Jedenfalls stellte sie es sich so vor. Sie legte die Platte auf, holte sich
eine neue Flasche Wein aus dem Kühlschrank und stolperte vor der Küche über
ihre achtlos hingeworfenen Arbeitsklamotten. Sie ging zurück, stopfte die
Sachen in die Waschmaschine, und als sie ihre verdreckte Jeans wendete, fiel
ihr das Familienfoto von Gerlinde Wachsmuth wieder in die Hände.
    Vorsichtig
zog sie es heraus und strich es glatt. Sie sah einen gescheiterten Traum, der
einen bitteren Nachgeschmack hinterließ. Du hast gedacht, er kommt noch.
Irgendwann wird er kommen. Und dann wird es so sein wie früher, als man
einfach nur liebte. Er war doch schließlich dein Sohn. Das einzige Kind, das du
hattest.
    Zusammen
mit der Heimakte legte sie das Foto zu den anderen in ihre
Schreibtischschublade. Judith erinnerte sich an jedes einzelne. An die Namen
der Menschen auf den Fotos und an die Hast, mit der ihre Wohnungen aufgelöst
und entrümpelt worden waren. Es war ein Spleen. Verrückt. Aber es war Judiths
Art, dem Tod die rote Karte zu zeigen. Er sollte nicht der letzte Freund
gewesen sein.
    Sie gab
sich zwei Stunden, legte sich aufs Bett und war Sekunden später eingeschlafen.

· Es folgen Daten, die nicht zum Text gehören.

(* ===== verification/ProposalTheorems.v ===== *)
(** * Proposed transactions: the theorems, and a chain of proposals

    The theorems about creation, approval, execution and expiry, and a small
    chain whose operations include the proposal operations themselves, on
    which they are applied. *)

From stdpp Require Import gmap list.
From Stdlib Require Import ZArith Lia.
From S2P Require Import Prelude Config Authority AuthorityTheorems Database Listing ListingInv Proposal ProposalProps.

Local Open Scope Z_scope.

Section theorems.
Context {S Op : Type} `{PS : !ProposalState S Op} {PH : ProposalHost S Op}.
Context {PL : ProposalLaws S Op}.
Implicit Types s : S.

(** The approvals of [p] authorise its operations. *)
Definition proposal_authorised s (p : proposal_object Op) : Prop :=
  authorised host_key_addresses (host_active s) (host_owner s) (proposals_required (po_operations p))
    (po_available_key_approvals p) (po_available_active_approvals p) (po_available_owner_approvals p).

(** [s'] is [s] after all operations of [p] and without [id]. *)
Definition executed s (id : Z) (p : proposal_object Op) s' : Prop :=
  ∃ s2, rfold apply_operation s (po_operations p) = Ok s2 ∧
    ∀ i, find_proposal s' i = if decide (i = id) then None else find_proposal s2 i.

Lemma pushed_executed s id p s' :
  find_proposal s id = Some p → push_proposal s id = Ok s' → executed s id p s'.
Proof.
  intros Hp (q & s2 & Hq & Hs2 & (_ & _ & Hrem)%remove_proposal_ok)%push_proposal_ok.
  assert (q = p) as -> by congruence. by exists s2.
Qed.

(** What happens to the expired proposals, one after the other: the one that
    expires first is executed or only removed, and so on until none is left. *)
Inductive expiry_run : S → S → Prop :=
  | run_end s : expired s = ∅ → expiry_run s s
  | run_round s id p s1 s' :
      find_proposal s id = Some p → po_expiration_time p <= host_time s →
      (∀ j q, find_proposal s j = Some q → po_expiration_time p <= po_expiration_time q) →
      ((authorities_wf s → operations_wf p → proposal_authorised s p) ∧ executed s id p s1 ∨
       try_execute s id p = Ok None ∧ remove_proposal s id = Ok s1) →
      expiry_run s1 s' → expiry_run s s'.

Lemma clear_expired_runs fuel s s' : clear_expired_proposals fuel s = Ok s' → expiry_run s s'.
Proof.
  revert s. induction fuel as [|fuel IH]; intros s H; simpl in H;
    pose proof (first_not_expired s) as Hend; destruct (first_by _ _) as [[id p]|] eqn:Ef;
    try (injection H as <-; apply run_end; by apply Hend);
    (destruct (Z.leb_spec (po_expiration_time p) (host_time s)) as [Hle|Hlt];
      [|injection H as <-; apply run_end; by apply Hend]); [done|].
  apply first_by_some in Ef as [Hp Hmin]. apply rbind_ok in H as (r & Hr & H). apply rbind_ok in H as (s1 & Hs1 & H).
  apply (run_round s id p s1); [done|done|exact Hmin| |by apply IH]. destruct r as [s2|].
  - left. injection Hs1 as ->. apply try_execute_some in Hr as [Ha Hpush].
    split; [intros; by apply authorized_ok|by apply pushed_executed].
  - by right.
Qed.


(** The review period.  A proposal that needs the committee is created
    with a review period of at least the length the committee has set, which
    begins after the creation and lasts until the proposal expires; during
    it no account's approval can be added; and at no time does an update
    execute the proposal or end its review period. *)
Theorem committee_proposal_reviewed s o id s' :
  0 <= host_time s → 0 <= pc_expiration_time o < 2 ^ 32 →
  (∀ r, pc_review_period_seconds o = Some r → 0 <= r) →
  GRAPHENE_COMMITTEE_ACCOUNT ∈ req_active (proposals_required (pc_proposed_ops o))
    ∪ req_owner (proposals_required (pc_proposed_ops o)) →
  proposal_create_do_evaluate s o = Ok tt → proposal_create_do_apply s o = Ok (id, s') →
  ∃ p t, find_proposal s' id = Some p ∧ po_review_period_time p = Some t ∧
    host_time s < t ∧ t + host_committee_review_period s <= po_expiration_time p ∧
    ∀ s1 p1 u, find_proposal s1 id = Some p1 → po_review_period_time p1 = Some t → pu_proposal u = id →
      (t <= host_time s1 → proposal_update_do_evaluate s1 u = Ok id →
         pu_active_approvals_to_add u = ∅ ∧ pu_owner_approvals_to_add u = ∅) ∧
      (∀ s2, proposal_update_do_apply s1 u id = Ok s2 →
         ∃ p2, find_proposal s2 id = Some p2 ∧ po_review_period_time p2 = Some t).
Proof.
  intros Ht Hexp Hrev Hcom He Ha.
  unfold proposal_create_do_evaluate in He. rewrite (bool_decide_true _ Hcom) in He. ok_inv.
  destruct (pc_review_period_seconds o) as [r|] eqn:Er; [|done]. ok_inv.
  unfold proposal_create_do_apply in Ha.
  apply rbind_ok in Ha as ([i t] & (-> & _ & _ & ->)%index_create_ok & Ha). injection Ha as <- <-.
  specialize (Hrev r eq_refl).
  exists (proposal_of o), (pc_expiration_time o - r). split_and!.
  - rewrite find_set. apply lookup_insert_eq.
  - simpl. rewrite Er. simpl. rewrite wrap_u32_small by lia. done.
  - lia.
  - simpl. lia.
  - intros s1 p1 u Hp1 Hr1 Hu. split.
    + intros Hle Hev. unfold proposal_update_do_evaluate, index_get in Hev.
      unfold find_proposal in Hp1. rewrite Hu, Hp1 in Hev. simpl in Hev.
      rewrite Hr1, (proj2 (Z.leb_le _ _) Hle) in Hev. ok_inv.
      by repeat match goal with H : bool_decide _ = true |- _ => apply bool_decide_eq_true in H end.
    + intros s2 (q & s3 & Hq & Hf & _ & _ & _ & H)%proposal_update_cases.
      assert (q = p1) as -> by congruence. destruct H as [->|(Hn & _)]; [|congruence]. eauto.
Qed.

Context {OL : OperationLaws S Op}.

(** Expiry terminates: with as many rounds as there are expired proposals
    the loop ends with no expired proposal left, at the same time; unless the
    execution of some proposal has no result at all (undefined behaviour or
    no termination), in which case that is what happens to the loop. *)
Theorem clear_expired_proposals_correct s :
  (∃ s', clear_expired_proposals (size (expired s)) s = Ok s' ∧ keeps s s' ∧ expired s' = ∅) ∨
  (∃ s0 id p e, clear_expired_proposals (size (expired s)) s = Throw e ∧ keeps s s0 ∧
     find_proposal s0 id = Some p ∧ try_execute s0 id p = Throw e).
Proof. by apply clear_expired_proposals_run. Qed.
End theorems.

(** ** A chain of proposals

    Accounts 20, 21 and the committee account, each controlled by one key, can
    [act] (which is recorded) and use the proposal operations.  Operations
    nest, so the host is built by levels of nesting. *)

Inductive sample_op :=
| op_act (account : Z)
| op_propose (o : proposal_create_operation sample_op)
| op_approve (o : proposal_update_operation)
| op_veto (o : proposal_delete_operation).

Record sample_chain := mkChain {
  sc_time : Z;
  sc_acts : list Z;
  sc_proposals : table (proposal_object sample_op)
}.

Definition sample_authority (x : Z) : result (option authority) :=
  if bool_decide (x ∈ [0; 20; 21]) then Ok (Some (mkAuthority 1 [] [(x, 1)] [])) else Throw unknown_object.

Definition sample_op_required (op : sample_op) : required_auths :=
  match op with
  | op_act a => mkRequired {[ a ]} ∅ []
  | op_propose o => proposal_create_required o
  | op_approve o => proposal_update_required o
  | op_veto o => proposal_delete_required o
  end.

#[export] Instance sample_state : ProposalState sample_chain sample_op := {
  host_time := sc_time;
  host_maximum_proposal_lifetime _ := 2419200;
  host_committee_review_period _ := 1209600;
  host_max_authority_depth _ := 2;
  host_active _ := sample_authority;
  host_owner _ := sample_authority;
  host_key_addresses _ := [];
  host_proposals := sc_proposals;
  host_set_proposals t s := mkChain (sc_time s) (sc_acts s) t;
  operation_required := sample_op_required
}.

Section level.
Context {PH : ProposalHost sample_chain sample_op}.

Definition sample_validate (op : sample_op) : result unit :=
  match op with
  | op_act _ => Ok tt
  | op_propose o => proposal_create_validate o
  | op_approve o => proposal_update_validate o
  | op_veto o => proposal_delete_validate o
  end.

Definition sample_hf_429 (op : sample_op) : result unit :=
  match op with
  | op_propose o => rfold (λ _ op, operation_hf_429 op) tt (pc_proposed_ops o)
  | _ => Ok tt
  end.

Definition sample_apply (s : sample_chain) (op : sample_op) : result sample_chain :=
  match op with
  | op_act a => Ok (mkChain (sc_time s) (a :: sc_acts s) (sc_proposals s))
  | op_propose o =>
      let* _ := proposal_create_do_evaluate s o in
      let* (_, s) := proposal_create_do_apply s o in Ok s
  | op_approve o =>
      let* id := proposal_update_do_evaluate s o in proposal_update_do_apply s o id
  | op_veto o =>
      let* id := proposal_delete_do_evaluate s o in proposal_delete_do_apply s id
  end.
End level.

Fixpoint sample_host (n : nat) : ProposalHost sample_chain sample_op :=
  match n with
  | O => Build_ProposalHost _ _ _ (λ _, Throw out_of_fuel) (λ _, Throw out_of_fuel) (λ _ _, Throw out_of_fuel)
  | Datatypes.S n' =>
      let H := sample_host n' in Build_ProposalHost _ _ _ sample_validate sample_hf_429 sample_apply
  end.

#[export] Instance sample_laws : ProposalLaws sample_chain sample_op.
Proof. by split. Qed.

Lemma sample_host_laws n : @OperationLaws _ _ _ (sample_host n).
Proof.
  induction n as [|n IH]; intros s op s' H; [done|]. cbn in H. destruct op as [a|o|o|o].
  - injection H as <-. by split.
  - cbn in H. apply rbind_ok in H as ([] & He & H). apply rbind_ok in H as ([id s1] & Ha & H).
    injection H as <-. eapply proposal_create_keeps; [|done].
    by apply (proposal_create_time (PH := sample_host n)).
  - apply rbind_ok in H as (id & _ & H). by eapply (proposal_update_keeps (PH := sample_host n) (OL := IH)).
  - apply rbind_ok in H as (id & _ & H). by eapply (remove_proposal_keeps s id).
Qed.

(** At the time 100000, account 20 proposes that account 21 acts. *)
Definition chain0 : sample_chain := mkChain 100000 [] (mkTable ∅ 0).
Definition propose (ops : list sample_op) (review : option Z) : proposal_create_operation sample_op :=
  mkProposalCreate 20 ops 1500000 review.
Definition approve (id : Z) (accounts keys : gset Z) : proposal_update_operation :=
  mkProposalUpdate 20 0 id accounts ∅ ∅ ∅ keys ∅.
Definition run (n : nat) (s : sample_chain) (ops : list sample_op) : result sample_chain :=
  rfold (@apply_operation _ _ _ (sample_host n)) s ops.
Definition at_time (t : Z) (s : sample_chain) : sample_chain := mkChain t (sc_acts s) (sc_proposals s).

Definition chain1 : sample_chain := get_ok (run 2 chain0 [op_propose (propose [op_act 21] None)]) chain0.
Definition chain3 : sample_chain :=
  get_ok (run 2 chain0 [op_propose (propose [op_act GRAPHENE_COMMITTEE_ACCOUNT] (Some 1209600))]) chain0.

Lemma committee_proposal_reviewed_witness :
  ∃ p t, find_proposal chain3 0 = Some p ∧ po_review_period_time p = Some t ∧ 100000 < t.
Proof.
  destruct (@committee_proposal_reviewed _ _ _ (sample_host 1) _ chain0
    (propose [op_act GRAPHENE_COMMITTEE_ACCOUNT] (Some 1209600)) 0 chain3) as (p & t & Hp & Hr & Ht & _).
  - vm_compute. discriminate.
  - split; vm_compute; [discriminate|reflexivity].
  - intros r Hr. injection Hr as <-. lia.
  - apply (bool_decide_eq_true _). vm_compute. reflexivity.
  - vm_compute. reflexivity.
  - vm_compute. reflexivity.
  - exists p, t. split; [exact Hp|]. split; [exact Hr|exact Ht].
Defined.

(** After its expiration an approved proposal is executed by the loop. *)
Lemma clear_expired_proposals_correct_witness :
  let s := at_time 1500000 chain1 in
  size (expired s) = 1%nat ∧
  ∃ s', @clear_expired_proposals _ _ _ (sample_host 1) 1 s = Ok s' ∧ expired s' = ∅.
Proof.
  split; [vm_compute; reflexivity|].
  destruct (@clear_expired_proposals_correct _ _ _ (sample_host 1) _ (sample_host_laws 1) (at_time 1500000 chain1))
    as [(s' & Hs & _ & He)|(s0 & id & p & e & He & _)].
  - exists s'. split; [exact Hs|exact He].
  - exfalso. revert He. vm_compute. discriminate.
Defined.

(** ** What the proposal operations also do *)

(** An account may propose the deletion of the proposal itself: it is a
    required authority, so the deletion succeeds, and the loop over the
    operations goes on with a proposal that is gone. *)
Theorem self_deleting_proposal :
  (let veto := op_veto (mkProposalDelete 0 20 false 0) in
   let* s := run 2 chain0 [op_propose (propose [veto] None)] in
   @proposal_update_do_apply _ _ _ (sample_host 2) s (approve 0 {[ 20 ]} ∅) 0)
  = Throw undefined_behaviour.
Proof. vm_compute. reflexivity. Qed.

(** A proposal cannot contain the approval of another proposal, for an update
    always asks for a further authority, if only an empty one. *)
Theorem nested_approval_refused n s o u :
  op_approve u ∈ pc_proposed_ops o →
  @proposal_create_do_evaluate _ _ _ (sample_host n) s o ≠ Ok tt.
Proof.
  intros Hu H. apply (proposal_create_other (PH := sample_host n) s o _ H) in Hu. simpl in Hu. done.
Qed.

(** In the review period the approval of a key can still be added: here it
    authorises the proposal, which is then executed when it expires. *)
Theorem review_period_key_approval :
  (let* s := run 2 chain0 [op_propose (propose [op_act 21] (Some 1000))] in
   let s := at_time 1499500 s in
   let* s := run 2 s [op_approve (approve 0 ∅ {[ 21 ]})] in
   let* s := @clear_expired_proposals _ _ _ (sample_host 2) 1 (at_time 1500000 s) in
   Ok (sc_acts s)) = Ok [21] ∧
  (let* s := run 2 chain0 [op_propose (propose [op_act 21] (Some 1000))] in
   run 2 (at_time 1499500 s) [op_approve (approve 0 {[ 21 ]} ∅)]) = Throw assert_exception.
Proof. split; vm_compute; reflexivity. Qed.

Hegarty sang von weinendem Licht.
     
    Am
Sonntagnachmittag hatte Judith ihren Auftrag beendet. Die Wohnung roch nach
Chlor und Kernseife. Die Maler mussten nur noch die Einschusslöcher zuspachteln
und die Wände streichen. Bevor sie ging, überprüfte sie jede Lampe, jede
Steckdose, jede Ecke und jeden Spalt in den Möbeln, aber sie konnte kein
Mikrophon und keine weitere Kamera entdecken. Wahrscheinlich fehlte ihr auch
das Know-how, und sie konnte nur für die Nachmieter hoffen, dass Karsten
Michael Oliver Arschloch zumindest bis zu ihrem Auftauchen gründlich
gearbeitet hatte.
    Sie hatte
Fricke bei der Abnahme auf die Kamera hingewiesen, der leise schimpfend eine
Leiter geholt, das Ding abmontiert und sich in die Hosentasche gesteckt hatte.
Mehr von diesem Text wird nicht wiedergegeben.